Dataset entries:
(** * findDistribution: the scoped, faceted list query of the CRM

    A shallow embedding of [findDistribution] (the data-access function
    that lists distribution statements for a user or a team) together
    with the parts of its collaborators that decide what it returns:

    - the JavaScript string primitives it calls ([replace(/d$/, '')],
      [parseInt(_, 10)]) and the arithmetic of [Math.ceil(count / perPage)];
    - luxon's [DateTime.now().minus({ days }).startOf('day').toISO()],
      in a time zone whose offset may change;
    - PostgreSQL's [ILIKE], which [contains] with [mode: 'insensitive']
      is translated to;
    - the Prisma client: the [where] language the function builds, its
      evaluation on a row, [findMany], [count] and
      [team.findFirstOrThrow].

    The asynchronous calls are modelled in a small monad that records
    every storage call issued and carries the rejection of a promise.

    A string is a sequence of characters with codes below 256 (the
    first 256 code points of Unicode); ids are values of the INTEGER
    columns they are compared with. *)

From Stdlib Require Import ZArith List String Ascii Bool Lia.
From Stdlib Require Import Permutation Sorted.
Import ListNotations.

Set Warnings "-register-all".

Local Open Scope string_scope.
Local Open Scope list_scope.
Local Open Scope Z_scope.

(* ================================================================== *)
(** ** JavaScript values *)

Module Js.

(** [value ?? fallback] and default parameters: [None] is [undefined]. *)
Definition default {A} (d : A) (v : option A) : A :=
  match v with Some x => x | None => d end.

(** Truthiness of a string: only the empty string is falsy. *)
Definition truthy (s : string) : bool :=
  match s with EmptyString => false | String _ _ => true end.

(** Case folding of the letters A to Z. *)
Definition toLowerCase_ascii (c : ascii) : ascii :=
  let n := N_of_ascii c in
  if ((65 <=? n) && (n <=? 90))%N then ascii_of_N (n + 32) else c.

What you are asked to do » From the opening line of the data above through the line holding "(** Case folding of the letters A to Z. *)", give every line again exactly as it stands.

Your solution »
(** * findDistribution: the scoped, faceted list query of the CRM

    A shallow embedding of [findDistribution] (the data-access function
    that lists distribution statements for a user or a team) together
    with the parts of its collaborators that decide what it returns:

    - the JavaScript string primitives it calls ([replace(/d$/, '')],
      [parseInt(_, 10)]) and the arithmetic of [Math.ceil(count / perPage)];
    - luxon's [DateTime.now().minus({ days }).startOf('day').toISO()],
      in a time zone whose offset may change;
    - PostgreSQL's [ILIKE], which [contains] with [mode: 'insensitive']
      is translated to;
    - the Prisma client: the [where] language the function builds, its
      evaluation on a row, [findMany], [count] and
      [team.findFirstOrThrow].

    The asynchronous calls are modelled in a small monad that records
    every storage call issued and carries the rejection of a promise.

    A string is a sequence of characters with codes below 256 (the
    first 256 code points of Unicode); ids are values of the INTEGER
    columns they are compared with. *)

From Stdlib Require Import ZArith List String Ascii Bool Lia.
From Stdlib Require Import Permutation Sorted.
Import ListNotations.

Set Warnings "-register-all".

Local Open Scope string_scope.
Local Open Scope list_scope.
Local Open Scope Z_scope.

(* ================================================================== *)
(** ** JavaScript values *)

Module Js.

(** [value ?? fallback] and default parameters: [None] is [undefined]. *)
Definition default {A} (d : A) (v : option A) : A :=
  match v with Some x => x | None => d end.

(** Truthiness of a string: only the empty string is falsy. *)
Definition truthy (s : string) : bool :=
  match s with EmptyString => false | String _ _ => true end.

(** Case folding of the letters A to Z. *)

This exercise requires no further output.